5. The method according to claim 1, wherein the information elements are selected from the group consisting of subject nouns, verbs or object nouns.

6. The method according to claim 1, wherein each one of the plurality of serialized information elements represents another one of the plurality of serialized information elements than a further one of the plurality of serialized information elements.

7. The method according to claim 1, wherein the at least one edge property value is selected from the group consisting of a frequency number and activation information.
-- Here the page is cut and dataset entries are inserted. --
(* ===== verification/Vga13Draw.v ===== *)
(** * Pictures

    What [src/display/vga13.c] draws, pixel by pixel, and that leaving the graphics mode
    gives the text mode back. *)

From S2P Require Import Prelude Ports Vga GordonArt Vga13.

Module Draw.
Import GordonArt Vga13.

(** An image: the pixels it sets, by their offset in the frame buffer. *)
Definition image := Z -> option Z.

Definition nothing : image := fun _ => None.

(** [h] drawn over [f]. *)
Definition atop (f h : image) : image := fun a => match h a with Some c => Some c | None => f a end.

(** A shape of [h] rows of [w] points at ([x], [y]), cut off at the edges of the screen. *)
Definition sprite (x y w h : Z) (on : Z -> Z -> bool) (color : Z) : image := fun a =>
  let row := a / 320 - y in
  let col := a mod 320 - x in
  if (0 <=? row) && (row <? h) && (a / 320 <? 200) && (0 <=? col) && (col <? w) && on row col then Some (u8 color) else None.

Definition glyph_on (font : Z -> Z) (c row bit : Z) : bool := negb (Z.land (font (c * TEXT_FONT_HEIGHT + row)) (Z.shiftr 0x80 bit) =? 0).
Definition bitmap_on (y x : Z) : bool := negb (Z.land (ch gordon_bitmap (y * GORDON_STRIDE + Z.shiftr x 3)) (Z.shiftr 0x80 (Z.land x 7)) =? 0).

(** Text from [px] on, up to the last whole character of the row. *)
Fixpoint text (font : Z -> Z) (px y : Z) (s : list Z) (color : Z) : image :=
  match s with
  | [] => nothing
  | c :: s => if px + 8 <=? 320 then atop (sprite px y 8 16 (glyph_on font (u8 c)) color) (text font (px + 8) y s color) else nothing
  end.

Fixpoint advance (px : Z) (s : list Z) : Z :=
  match s with [] => px | _ :: s => if px + 8 <=? 320 then advance (px + 8) s else px end.

Definition piece_text (p : piece) : list Z := match p with Text s _ => s | Number n _ => digits 11 n [] end.
Definition piece_color (p : piece) : Z := match p with Text _ c => c | Number _ c => c end.

(** A row of pieces, and a page of rows. *)
Fixpoint row_of (font : Z -> Z) (x y : Z) (l : list piece) : image :=
  match l with
  | [] => nothing
  | p :: l => atop (text font x y (piece_text p) (piece_color p)) (row_of font (advance x (piece_text p)) y l)
  end.

Fixpoint page (font : Z -> Z) (x y : Z) (l : list (list piece)) : image :=
  match l with
  | [] => nothing
  | r :: l => atop (row_of font x y r) (page font x (y + 16) l)
  end.

(** The images of a loop, later ones on top. *)
Fixpoint pile (n : nat) (i : Z) (cond : Z -> bool) (img : Z -> image) : image :=
  match n with
  | O => nothing
  | S n => if cond i then atop (img i) (pile n (i + 1) cond img) else nothing
  end.

(** A point that only one round can set. *)
Lemma pile_one n : forall lo cond img k a, (forall i, cond i = false -> cond (i + 1) = false) -> (forall i, lo <= i -> i <> k -> img i a = None) ->
  pile n lo cond img a = if (lo <=? k) && (k <? lo + Z.of_nat n) && cond k then img k a else None.
Proof.
  induction n as [|n IH]; intros lo cond img k a Hc Hi; cbn [pile].
  - zspec; simpl; done || lia.
  - destruct (cond lo) eqn:El.
    + unfold atop. rewrite (IH _ _ _ k) by (done || (intros; apply Hi; lia)). destruct (decide (k = lo)) as [->|Hk].
      * rewrite El. zspec; simpl; done || lia.
      * rewrite (Hi lo) by (done || lia). zspec; simpl; try lia; by destruct (cond k), (img k a).
    + destruct (decide (lo <= k)) as [Hle|]; [|zspec; simpl; done || lia].
      assert (cond k = false) as ->; [|by rewrite andb_false_r].
      replace k with (lo + Z.of_nat (Z.to_nat (k - lo))) by lia. induction (Z.to_nat (k - lo)) as [|m IHm]; [by replace (lo + Z.of_nat 0) with lo by lia|].
      replace (lo + Z.of_nat (S m)) with (lo + Z.of_nat m + 1) by lia. by apply Hc.
Qed.

Section Drawing.
Context {P : Type} `{VC : VgaCard P}.

Lemma for_while_painted n : forall lo cond (body : Z -> st P unit) (img : Z -> image) (q : P), graphics (vc_view q) ->
  (forall i (s : P), lo <= i < lo + Z.of_nat n -> cond i = true -> graphics (vc_view s) -> exists s', body i s = Some (tt, s') /\ painted s s' (img i)) ->
  exists q', for_while n lo cond body q = Some (tt, q') /\ painted q q' (pile n lo cond img).
Proof.
  induction n as [|n IH]; intros lo cond body img q Hg Hb; cbn [for_while pile]; [exists q; split; [done|apply painted_none]|].
  destruct (cond lo) eqn:El; [|exists q; split; [done|apply painted_none]].
  destruct (Hb lo q ltac:(lia) El Hg) as (q1 & E1 & P1). rewrite (bind_ok _ _ _ _ _ E1).
  destruct (IH (lo + 1) cond body img q1) as (q' & E & P2); [by eapply painted_graphics|intros; apply Hb; done || lia|].
  exists q'. split; [done|]. by eapply painted_trans.
Qed.

(** The two nested loops every drawing function has. *)
Lemma sprite_ok x y (w h : nat) (on : Z -> Z -> bool) color rc cc (cell : Z -> Z -> st P unit) (q : P) : graphics (vc_view q) -> 0 <= x -> 0 <= y ->
  (forall i, rc i = (y + i <? 200)) -> (forall i, cc i = (x + i <? 320)) ->
  (forall row col s, 0 <= row < Z.of_nat h -> 0 <= col < Z.of_nat w -> cell row col s = (if on row col then poke ((y + row) * 320 + (x + col)) color else ret tt) s) ->
  exists q', for_while h 0 rc (fun row => for_while w 0 cc (cell row)) q = Some (tt, q') /\ painted q q' (sprite x y (Z.of_nat w) (Z.of_nat h) on color).
Proof.
  intros Hg Hx Hy Hrc Hcc Hcell.
  pose (dot row col := fun a => if on row col && (a =? (y + row) * 320 + (x + col)) then Some (u8 color) else None : option Z).
  destruct (for_while_painted h 0 rc (fun row => for_while w 0 cc (cell row)) (fun row => pile w 0 cc (dot row)) q Hg) as (q' & E & Hp).
  - intros row s Hr Hrow Hs. rewrite Hrc in Hrow. zbool. apply for_while_painted; [done|].
    intros col s1 Hcol Hc Hs1. rewrite Hcc in Hc. zbool. rewrite Hcell by lia. unfold dot. destruct (on row col).
    + apply poke_pixel; [done|lia].
    + exists s1. split; [done|apply painted_none].
  - exists q'. split; [done|]. revert Hp. apply painted_ext. intros a Ha.
    assert (forall row, 0 <= row -> pile w 0 cc (dot row) a
      = if (a / 320 =? y + row) && (0 <=? a mod 320 - x) && (a mod 320 - x <? Z.of_nat w) && on row (a mod 320 - x) then Some (u8 color) else None) as Hrow.
    { intros row Hr. rewrite (pile_one w 0 cc (dot row) (a - (y + row) * 320 - x)).
      - unfold dot. rewrite Hcc. destruct (Z.eqb_spec (a / 320) (y + row)) as [Ed|Ed].
        + assert (a - (y + row) * 320 - x = a mod 320 - x) as -> by zmod. assert (0 <= a mod 320 < 320) by zmod.
          destruct (on row (a mod 320 - x)); zspec; simpl; try done; try lia; exfalso; zmod.
        + cbn [andb]. destruct (on row (a - (y + row) * 320 - x)); zspec; simpl; try done; exfalso; apply Ed; zmod.
      - intros i. rewrite !Hcc. zspec; done || lia.
      - intros i Hi Hne. unfold dot. destruct (on row i); [|done]. zcase; [lia|done]. }
    rewrite (pile_one h 0 rc _ (a / 320 - y)).
    + unfold sprite. rewrite Hrc. replace (y + (a / 320 - y)) with (a / 320) by lia. destruct (Z.leb_spec 0 (a / 320 - y)); [|done].
      rewrite Hrow by done. replace (y + (a / 320 - y)) with (a / 320) by lia. rewrite Z.eqb_refl. change (0 + Z.of_nat h) with (Z.of_nat h).
      destruct (a / 320 - y <? Z.of_nat h), (a / 320 <? 200); done.
    + intros i. rewrite !Hrc. zspec; done || lia.
    + intros row Hr Hne. rewrite Hrow by done. destruct (Z.eqb_spec (a / 320) (y + row)); [lia|done].
Qed.
(** ** Vocabulary of the specification *)

(** [w'] differs from [w] at most in the failure script and in the trace. *)
Definition same_store (w w' : world) : Prop :=
  ree_files w' = ree_files w /\ ree_fds w' = ree_fds w
  /\ ree_next_fd w' = ree_next_fd w /\ session_uuid w' = session_uuid w.


Section SpecVocabulary.
Context {KM : KeyManager}.

(** Offset of meta slot [i] in the container (slot 0 follows the
    counter). *)
Definition meta_slot_offset (i : Z) : Z := 4 + i * meta_size.



(** The effective length of a read as the specification words it; the
    sum of the cursor and the requested length is a 64-bit signed
    value. *)
Definition spec_effective_len (pos len file_len : Z) : Z :=
  if (pos >? file_len) || (2 ^ 63 - 1 <? pos + len) then 0
  else Z.min len (file_len - pos).

(** Which of the two slots of block [k] an access goes to. *)
Definition slot_bit (m : tee_fs_file_meta) (k : Z) (active : bool) : Z :=
  if Bool.eqb active (get_backup_version_of_block m k) then 1 else 0.

(** The counter stored at offset 0 of the file behind descriptor [d]. *)
Definition disk_counter (w : world) (d : Z) : option Z :=
  match file_of w d with
  | Some (_, f) =>
      if (4 <=? length f)%nat then Some (le32_decode (take 4 f)) else None
  | None => None
  end.

(** The handle mirrors the counter of its backing file. *)
Definition in_sync (fdp : tee_fs_fd) (w : world) : Prop :=
  disk_counter w (fd fdp) = Some (meta_counter fdp).

(** The events the transport logged between [w] and [w']. *)
Definition new_events (w w' : world) : list rpc_event :=
  drop (length (rpc_log w)) (rpc_log w').

Definition is_counter_write (e : rpc_event) : bool :=
  match e with
  | RpcWrite _ offs _ _ => offs =? 0
  | _ => false
  end.

(** No event of [evs] is a write at offset 0. *)
Definition quiet (evs : list rpc_event) : Prop :=
  forallb (fun e => negb (is_counter_write e)) evs = true.

(** The operations of an open handle, and a run of successful
    operations: [run_ops] is [None] as soon as one of them fails. *)
Inductive file_op :=
| OpSeek (offset : Z) (whence : TEE_Whence)
| OpRead (len : Z)
| OpWrite (buf : list byte)
| OpTruncate (len : Z)
| OpFsync.
Definition ex_tech : list TechDemandRecord :=
  [mkTech "PGMs (other than iridium)" "STEPS" "Hydrogen" 2030 (Num 1);
   mkTech "Lithium" "STEPS" "EV" 2030 (Num 2);
   mkTech "lithium chemicals" "APS" "EV" 2030 (Num 2)].

(** ** The ranking block as a function of the summary frame *)

(** [summary[summary["scenario"] == rank_scenario]]. *)
Definition selected (df : DataFrame) (rank_scenario : string) : DataFrame :=
  mask_rows (fun r => String.eqb (scenario r) rank_scenario) df.

(** The copy after the first [fillna] assignment. *)
Definition substituted_deficit (df : DataFrame) (rank_scenario : string) : DataFrame :=
  let d := selected df rank_scenario in
  assign MaxDeficitKt (fillna 0 (column_values MaxDeficitKt d)) d.

(** The copy after both [fillna] assignments. *)
Definition substituted (df : DataFrame) (rank_scenario : string) : DataFrame :=
  let d := substituted_deficit df rank_scenario in
  assign FirstDeficitYear (fillna 9999 (column_values FirstDeficitYear d)) d.

(** The sorted frame with its [risk_rank] column. *)
Definition ranked (df : DataFrame) (rank_scenario : string) : DataFrame :=
  let d := sorted_rows [MaxDeficitKt; FirstDeficitYear] (substituted df rank_scenario) in
  assign RiskRank (range1 (List.length (rows d))) d.

(** One row after both substitutions. *)
Definition substitute (r : Row) : Row :=
  let r' := set_field MaxDeficitKt (fill 0 (max_deficit_kt r)) r in
  set_field FirstDeficitYear (fill 9999 (first_deficit_year r')) r'.

(** ** Orders used in the statements *)

Definition num_lt (a b : cell) : Prop := cell_lt a b.

Definition num_eq (a b : cell) : Prop :=
  match a, b with
  | Num x, Num y => (x == y)%Q
  | _, _ => False
  end.

Definition num_le (a b : cell) : Prop :=
  match a, b with
  | Num x, Num y => (x <= y)%Q
  | _, _ => False
  end.

(** The pair [(max_deficit_kt, first_deficit_year)] of [a] is
    lexicographically at most that of [b]; both pairs hold numbers. *)
Definition key_le (a b : Row) : Prop :=
  num_lt (max_deficit_kt a) (max_deficit_kt b) \/
  (num_eq (max_deficit_kt a) (max_deficit_kt b) /\
   num_le (first_deficit_year a) (first_deficit_year b)).

(** The two pairs are equal. *)
Definition key_eq (a b : Row) : Prop :=
  num_eq (max_deficit_kt a) (max_deficit_kt b) /\
  num_eq (first_deficit_year a) (first_deficit_year b).

(** [a] may stand before [b] in the result of a stable sort: its key is not
    larger, and with equal keys it came first. *)
Definition precedes {A : Type} (leb : A -> A -> bool) (label : A -> nat) (a b : A) : Prop :=
  leb a b = true /\ (leb b a = true -> label a < label b)%nat.

(** ** The ranked rows, row by row *)

Definition substitute_row (ir : nat * Row) : nat * Row := (fst ir, substitute (snd ir)).

Definition in_scenario (s : string) (ir : nat * Row) : bool :=
  String.eqb (scenario (snd ir)) s.

Definition by_key (a b : nat * Row) : bool :=
  keys_leb [MaxDeficitKt; FirstDeficitYear] (snd a) (snd b).

Definition rank_cell (k : nat) : cell := Num (inject_Z (Z.of_nat k)).

(** The row at position [k] of the sorted frame, with its rank. *)
Definition with_rank (k : nat) (ir : nat * Row) : nat * Row :=
  (fst ir, set_field RiskRank (rank_cell (S k)) (snd ir)).

Definition sorted_selection (df : DataFrame) (s : string) : list (nat * Row) :=
  stable_sort by_key (map substitute_row (filter (in_scenario s) (rows df))).

(** The specification's reading of the substitution: rows without a
    reported deficit are ranked after every row with one. *)
Definition missing_deficit_ranks_last (cols : list column) (rs : list Row) (s : string) : Prop :=
  forall out a b ra rb,
    rankRisk (read_frame cols rs) s = Ok out ->
    In a (rows out) -> In b (rows out) ->
    nth_error rs (fst a) = Some ra -> nth_error rs (fst b) = Some rb ->
    max_deficit_kt ra = NaN -> max_deficit_kt rb <> NaN ->
    num_lt (risk_rank (snd b)) (risk_rank (snd a)).

(** What the block and the projection return, as a function of the summary
    frame. *)
Definition display_outcome (df : DataFrame) (s : string)
  : result (DataFrame * list (nat * DisplayRow)) :=
  if has_column MaxDeficitKt df then
    if has_column FirstDeficitYear df then
      match filter (fun c => negb (has_column c (ranked df s)))
                   [RiskRank; FirstDeficitYear; MaxDeficitKt; Gap2030Kt; Gap2040Kt] with
      | [] => Ok (ranked df s,
                  map (fun ir => (fst ir, display_of (snd ir))) (rows (ranked df s)))
      | missing => Raise (KeyError missing)
      end
    else Raise (KeyError [FirstDeficitYear])
  else Raise (KeyError [MaxDeficitKt]).

(** ** The KPI rule in the specification's words *)

(** The three cases in which a KPI has no value: the filtered summary has
    no rows, the column is absent, or the column holds missing values
    only. *)
Definition no_value_case (c : column) (sf : DataFrame) : Prop :=
  rows sf = [] \/ has_column c sf = false \/
  Forall (fun v => v = NaN) (column_values c sf).

(** [m] is the minimum of the values of [s] that are not missing. *)
Definition is_min_of (m : Q) (s : list cell) : Prop :=
  In (Num m) s /\ forall q, In (Num q) s -> (m <= q)%Q.

(** A KPI follows the rule for column [c]: no value in the three cases
    above, and the minimum of the reported values as soon as the column is
    there with one value reported. *)
Definition kpi_rule (c : column) (sf : DataFrame) (kpi : option cell) : Prop :=
  (no_value_case c sf -> kpi = None) /\
  (forall q, has_column c sf = true -> In (Num q) (column_values c sf) ->
             exists m, kpi = Some (Num m) /\ is_min_of m (column_values c sf)).
(** * Countdown-timer badge service (app.py): model and verified properties

    A shallow embedding of the text-selection, cache-key, animation-assembly
    and font-fitting code of [app.py].

    Conventions of the embedding.
    - Python [int] is [Z]; [//] and [%] are [Z.div] and [Z.modulo] (floor
      division, remainder with the sign of the divisor); [int(x)] of a float
      truncates toward zero ([Z.quot]).
    - Python [str] is [string]; non-ASCII characters are held as their UTF-8
      bytes.  [str(n)] of an integer is stdpp's [pretty].
    - A raised exception is the [Raise] case of [result]; [try/except] is a
      match on it.
    - An aware [datetime] is its instant in microseconds since the Unix epoch,
      restricted to the years 1..9999 that the type can hold.
    - Every float of the program is a number of seconds that comes from a
      whole number of microseconds ([total_seconds()], [timestamp()]); it is
      modelled by that whole number.  The IEEE rounding of such a quotient
      changes neither [int(x)] nor [x // 60] while its magnitude stays below
      2^33 seconds, which covers present-day timestamps.
    - Pillow's rasterisation and encoding are not modelled: an image is
      represented by the arguments that determine it. *)

From Stdlib Require Import Ascii.
From stdpp Require Import base numbers option list strings gmap pretty.

Open Scope Z_scope.

(** ** Exceptions *)

Inductive exn : Type :=
  | KeyError
  | ValueError
  | OverflowError
  | IndexError.

Inductive result (A : Type) : Type :=
  | Ok (a : A)
  | Raise (e : exn).
Arguments Ok {A} a.
Arguments Raise {A} e.

#[global] Instance result_ret : MRet result := λ A a, Ok a.
#[global] Instance result_bind : MBind result := λ A B f m,
  match m with
  | Ok a => f a
  | Raise e => Raise e
  end.
(* ===== verification/Prelude.v ===== *)
(** * Verification library of warpine

    warpine runs 32-bit OS/2 programs on Linux: it parses an LX executable, places its pages in
    guest memory, fixes them up, builds descriptor tables, and runs the code on a KVM virtual
    CPU.  A call to an OS/2 API lands on a stub address, whose distance from [MAGIC_API_BASE]
    is the ordinal that a registry maps to a Rust handler; the handlers work on shared managers
    and on guest memory.  This library models that machinery between the file and the vCPU, and
    proves what makes each part correct.  Paths below are under src/src/.

    ** The files, in the order of their dependencies

    - [Prelude]: outcomes (a value, an error, a panic, out of fuel), machine arithmetic in the
      two build profiles, loops with invariants, bit fields, tactics.
    - [MemMgr]: [MemoryManager] of loader/managers.rs, the allocator of the guest heap.
    - [Bytes]: bytes and Rust strings, little-endian integers, and the reader monad over a file
      ([Read]/[Seek] of the standard library), with the calculus "total", "advances", "decodes"
      that the parser proofs use.
    - [LxHeader]: lx/header.rs, the records of the LX format, with reference encoders.
    - [LxFile]: lx.rs, [LxFile::parse] and its loops.
    - [Text]: the operations on Rust strings that several components use (trimming, splitting,
      parsing and printing of numbers).
    - [Codepage]: loader/codepage.rs; the CJK and Windows encodings are parameters.
    - [GuestMem]: loader/guest_mem.rs, guest memory as a finite map of bytes with a size.
    - [Uconv]: loader/uconv.rs, the Uni* calls that convert between codepages and UTF-16.
    - [HandleTable], [Managers]: the other managers of loader/managers.rs.  [HandleTable] is the
      interface (a record of operations with laws) that the pipe, directory and process tables
      implement, with the theorems proved once against it, and who owns a host resource.
    - [Constants]: loader/constants.rs, the part the models use.
    - [ApiTrace]: loader/api_trace.rs, names of ordinals and trace lines.
    - [ApiRegistry]: loader/api_registry.rs, api_ring.rs and api_dispatch.rs: the table of API
      functions with the arguments each handler gets, its binary search, the ring of the last
      calls, and the dispatch of a call.
    - [Descriptors]: loader/descriptors.rs (imports, GDT and IDT) and the selector calls of
      loader/doscalls.rs.
    - [Ipc]: loader/ipc.rs and the semaphore and queue calls of doscalls.rs and stubs.rs.
    - [Console], [Dbcs], [Viocalls]: loader/console.rs (screen), loader/locale.rs and
      gui/text_renderer.rs (double-byte cells), loader/viocalls.rs (the Vio* handlers over the
      guest stack).
    - [Sockets]: loader/tcpip.rs, the socket calls; the host's sockets are a class of operations.
    - [Mci]: loader/mmpm.rs, the MCI devices and commands, their calls and watcher threads as
      interleaved steps; SDL's audio is a class of operations.
    - [LxLoader]: loader/lx_loader.rs: pages, fixups, resources, DLLs and their dependencies.
    - [LxLink], [LxLinkFile], [LxLinkLoad]: bin/lx_link.rs, the linker tool: its sections, the
      file it writes, and that file parsed back by [LxFile] and placed by [LxLoader].
    - [NeFile], [NeExec]: ne.rs and loader/ne_exec.rs, the 16-bit format, the loading of its
      segments with their relocations, and the 16-bit call thunks.
    - [HostFs]: the part of the host file system that std::fs shows to the backend: a tree of
      files, directories and symbolic links, path lookup, and the calls on it.
    - [Vfs], [HostDir]: loader/vfs.rs (the drive manager, against the class [VfsBackend]) and
      loader/vfs_hostdir.rs (the backend over a host directory, an instance of it).  [Sandbox]
      and [Sharing] hold the two theorems on all runs of that backend.
    - [FileFormat]: the records the file calls exchange with the guest (FILESTATUS3, search
      buffers, attribute lists), as writers on guest memory.  [FileApi]: the file, path, search,
      disk and pipe calls of loader/doscalls.rs and stubs.rs over the drive manager, with console
      input and output.  [FileSeq]: a file handle as a byte sequence, through [FileApi], [Vfs],
      [HostDir] and [HostFs].  [FileCalls]: these calls by their names in the registry, and the
      theorems on all of them.
    - [Seh]: loader/seh.rs, the handler-chain calls of stubs.rs, and the stops of loader/vcpu.rs
      at a fault and at the return of an exception handler.
    - [Startup]: the environment, command line and information blocks a program starts with.
      [SysCalls]: the rest of loader/stubs.rs (shared memory, codepages, country information,
      modules, messages, system values, environment).
    - [CmdParse], [CmdLine], [CmdShell], [CmdIo], [CmdEdit]: the built-in command shell: its
      parser, the expansion and evaluation of a line, its commands and batch scripts,
      redirections and pipes, and the line editor.
    - [PmTypes]: the window tree of loader/pm_types.rs, its geometry and z-order.  [PmRes]: menu
      and dialog templates.  [PmControls]: the window procedures of the built-in controls.
      [PmWin]: the calls of loader/pm_win.rs and the message queues.  [PmCall]: calls into
      window procedures of the guest and modal dialog loops, as frames on the guest stack.
      [PmGpi]: the drawing calls of loader/pm_gpi.rs.  [PmInv]: runs of all these calls.

    ** Conventions

    A [w]-bit integer is a [Z]; [uadd], [usub], [umul] and [ushl] panic on overflow when
    [overflow_checks] holds (the dev profile) and wrap otherwise (the release profile), so a
    definition takes the profile as the class argument [Build] and a theorem says which profile
    it needs.  A panic of the source ([unwrap], [expect], an index out of range) is [Panic].  A
    Rust method on [&mut self] is a function that returns the new state.  A blocking call is the
    list of its turns under the lock: a turn returns or waits.  Locks are held for one turn, so
    an interleaving of threads is a sequence of turns; [Ipc] states mutual exclusion over all
    of them.  The calls of [Mci], which let go of their lock in between, are sequences of steps,
    and its runs interleave these.  Log output is left out.

    ** What the theorems show

    - Parsing: [LxFile] returns on every file (no panic, no endless loop), a parsed module has
      the tables its header announces, entry by entry those of the file, export ordinals increase; [LxHeader] readers invert the
      format.
    - Memory: the allocator never panics and keeps a tiling of the heap, [alloc] returns a fresh
      block or fails for want of room; guest accesses succeed exactly inside the mapping and
      obey the laws of a memory.
    - Loading: a fixup record makes its fields refer to the target and touches nothing else; an
      image that fits loads with the file's bytes in place; imports from a loaded DLL resolve to
      its exports; loading ends even when modules import each other in a cycle.
    - Calls: the registry agrees with the trace tables and with the argument counts; an import
      by ordinal reaches the handler of its entry, one by name only where the base of the module
      is 0 (elsewhere it is added twice); descriptors tile the address space; selectors and flat
      addresses convert back and forth.
    - Synchronisation and managers: mutual exclusion, event waits, queue reads, handle
      freshness, and the DLL table as a reference counter.
    - Files: an operation reaches only the drive it names; the backend never changes the host
      outside the root of its volume (with the two kinds of links that break this shown to);
      sharing modes are enforced as the opens asked for them; the calls on an open file act on a sequence of
      bytes; an error leaves guest memory alone; a handle reaches only its own table; a search
      buffer reads back as the entries found; wildcards accept the language of their
      pattern; DOS dates are those of the Gregorian calendar.
    - Exceptions: a fault is offered to the handlers from the innermost outwards, each called
      with the documented arguments; registering and deregistering are push and pop; unwinding
      ends on cyclic chains; a context record is read back as written.
    - Screen: scrolling, teletype output, resizing, reading back written text, DBCS pairing,
      and that no VIO call can panic the release build.
    - Linking and 16-bit programs: what the linker writes, the parser reads back and the loader
      accepts; linker and loader give every absolute relocation the address that it denotes;
      segments are placed as their table says, relocation chains put the far pointer that the
      format asks for at every link.
    - Sockets and multimedia: socket handles stand one to one for the host's descriptors, and the
      host reads no further than the buffer it is given (two calls excepted); every open audio
      device has one owner however calls and watchers interleave, with the ways to lose one shown.
    - Program start and system calls: the startup blocks point where the program looks for them;
      [DosScanEnv] finds a variable of the block that start wrote; country information stays in
      the caller's buffer; text survives the trip to UTF-16 and back.
    - Shell: a line written from words, pipelines and redirections parses to exactly these; every
      line leaves output, input and history as they were, and a redirected one keeps off the
      screen; no command reads its piped input; the line returned is the one on the screen.
    - Presentation Manager: every run of calls, drawing calls and window procedures included,
      keeps the window tree, the z-order and the queues consistent; a posted message arrives;
      a click on a menu does what the drawn menu says; menu and dialog templates read back as
      built and their readers end; a window or dialog procedure is called with its message and
      returns to its caller with the stack it left.

    ** Fuel

    Loops that are not structural take fuel, and a theorem says how much is enough: the parser
    loops take one more than the bytes left in the file (each turn reads at least one);
    [coalesce] takes the length of the free list; the binary search takes one more than the
    table size; unwinding takes 257 (it gives up after 256 records) and the scan for a 16-bit thunk
    16384 (the dwords of 64 KiB); the walk over a list of attribute names takes one more than the
    positions in it; [load_dll] takes more than the number of modules that can be found on the host.
    A list of entry bundles takes one per byte and one, a relocation chain as many as it has links
    (an endless chain exists, and diverges); the command parser takes more than the length of the
    line, the shell the depth of nested scripts, the line editor the keys pressed; a menu template
    takes [menu_fuel], one per byte of its size and one (an item has at least six bytes);
    a walk up or down the window tree takes [tree_fuel], the number of windows and one, which only
    a circle of parents exceeds (the source then loops for ever); a dialog loop takes the
    messages it handles; a WAV file its chunks; [DosScanEnv] takes more than the number of variables.
    [Diverge] is the outcome for lack of fuel, and these theorems exclude it.

    ** Not modelled

    Host I/O and code of other crates: the KVM interface and the vCPU loop around the dispatch
    (ioctls on a mapped register file), host threads and timers, terminal input behind the Kbd*
    calls, the tone of DosBeep (floating-point samples), child processes, SDL2 and text
    rendering of a finished screen, crash dumps, the gdb stub's protocol (an external crate),
    the locale query, and the program's own entry and code generator.  These
    are sequences of host calls with little state of their own.  Where a modelled function calls
    them they are parameters: for the loader the host file system is a function from path to
    contents, the file lock call is a function to its errno, [encoding_rs] is a pair of
    functions, a pipe, the host's sockets and SDL's audio are classes of operations, and a drawing surface is the list of the requests
    sent to it. *)
From Stdlib Require Export ZArith Lia.
From stdpp Require Export gmap list strings sorting.
Lemma advances_weaken {A} k k' (m : rd A) : k' ≤ k → advances k m → advances k' m.
Proof. intros ? H data pos a pos' [? ?]%H. split; [lia|done]. Qed.
Lemma advances_ret {A} (a : A) : advances 0 (mret a).
Proof. intros data pos a' pos' [= <- <-]. split; [lia|by left]. Qed.
Lemma advances_bind {A B} k1 k2 (m : rd A) (f : A → rd B) :
  0 ≤ k1 → 0 ≤ k2 → advances k1 m → (∀ a, advances k2 (f a)) → advances (k1 + k2) (m ≫= f).
Proof.
  intros ?? Hm Hf data pos b pos' (a & p & Ha%Hm & Hb%Hf)%rd_bind_Ok. lia.
Qed.
Lemma advances_read_exact n : 0 ≤ n → advances n (read_exact n).
Proof.
  intros ? data pos a pos'. unfold read_exact.
  destruct (Z.eqb_spec n 0), (Z.leb_spec (pos + n) (len data)); simpl; naive_solver lia.
Qed.
Lemma advances_try_read n data pos b pos' :
  0 ≤ n → try_read n data pos = Ok (Some b, pos') → pos + n ≤ pos' ∧ (pos' = pos ∨ pos' ≤ len data).
Proof.
  intros ?. unfold try_read. destruct (read_exact n data pos) as [[b' p]| | |] eqn:Hr; [|done..].
  intros [= -> ->]. eapply advances_read_exact; [|done]. lia.
Qed.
8. An apparatus for serializing a plurality of information elements extracted from at least one information source, each one of the plurality of information elements being represented by one of a plurality of nodes in a semantic network, ones of the plurality of nodes being connected to other ones of the plurality of nodes in the semantic network via a plurality of connecting edges, at least one edge property value being associated with each one of the plurality of connecting edges and at least one node property value being associated with each one of the plurality of nodes, the apparatus comprising:

a graph examination and determination engine for examining an initial node of the plurality of nodes and determining at least one of the at least one node property value of first order connecting nodes connected to the initial node and determining a first node connected to the initial node by the connecting edge having a highest value of the at least one node property value; and

a serializing engine for examining first order connecting nodes connected to the first node and determining a relevance order of the first order connecting nodes connected to the first node and producing a serial list in accordance with the relevance order of the first order connecting nodes.

9. The apparatus according to claim 8, further comprising an output device for presenting the serialized list.

10. A computer readable tangible medium storing instructions for implementing a process driven by a computer, the instructions controlling the computer to perform the process of serializing a plurality of information elements extracted from at least one information source, each one of the plurality of information elements being represented by one of a plurality of nodes in a semantic network, ones of the plurality of nodes being connected to other ones of the plurality of nodes in the semantic network via a plurality of connecting edges, at least one edge property value being associated with each one of the plurality of connecting edges and at least one node property value being associated with each one of the plurality of nodes, the serializing of a plurality of information elements comprising:

determining a first node connected to the initial node by the connecting edge having a highest value of the at least one node property value;

11. A computer program product, being loadable into at least one memory of a computer readable tangible medium or into an electronic data processing apparatus, the computer program product comprising program code means to perform serializing a plurality of information elements extracted from at least one information source, each one of the plurality of information elements being represented by one of a plurality of nodes in semantic network, ones of the plurality of nodes being connected to other ones of the plurality of nodes in the semantic network via a plurality of connecting edges, at least one edge property value being associated with each one of the plurality of connecting edges and at least one node property value being associated with each one of the plurality of nodes, the serializing of a plurality of information elements comprising:

selecting an initial node of the plurality of nodes and determining at least one of the at least one edge node values of first order connecting nodes connected to the initial node;

12. The computer program product wherein the program code means are executed on the computer readable tangible medium or on the electronic data processing apparatus.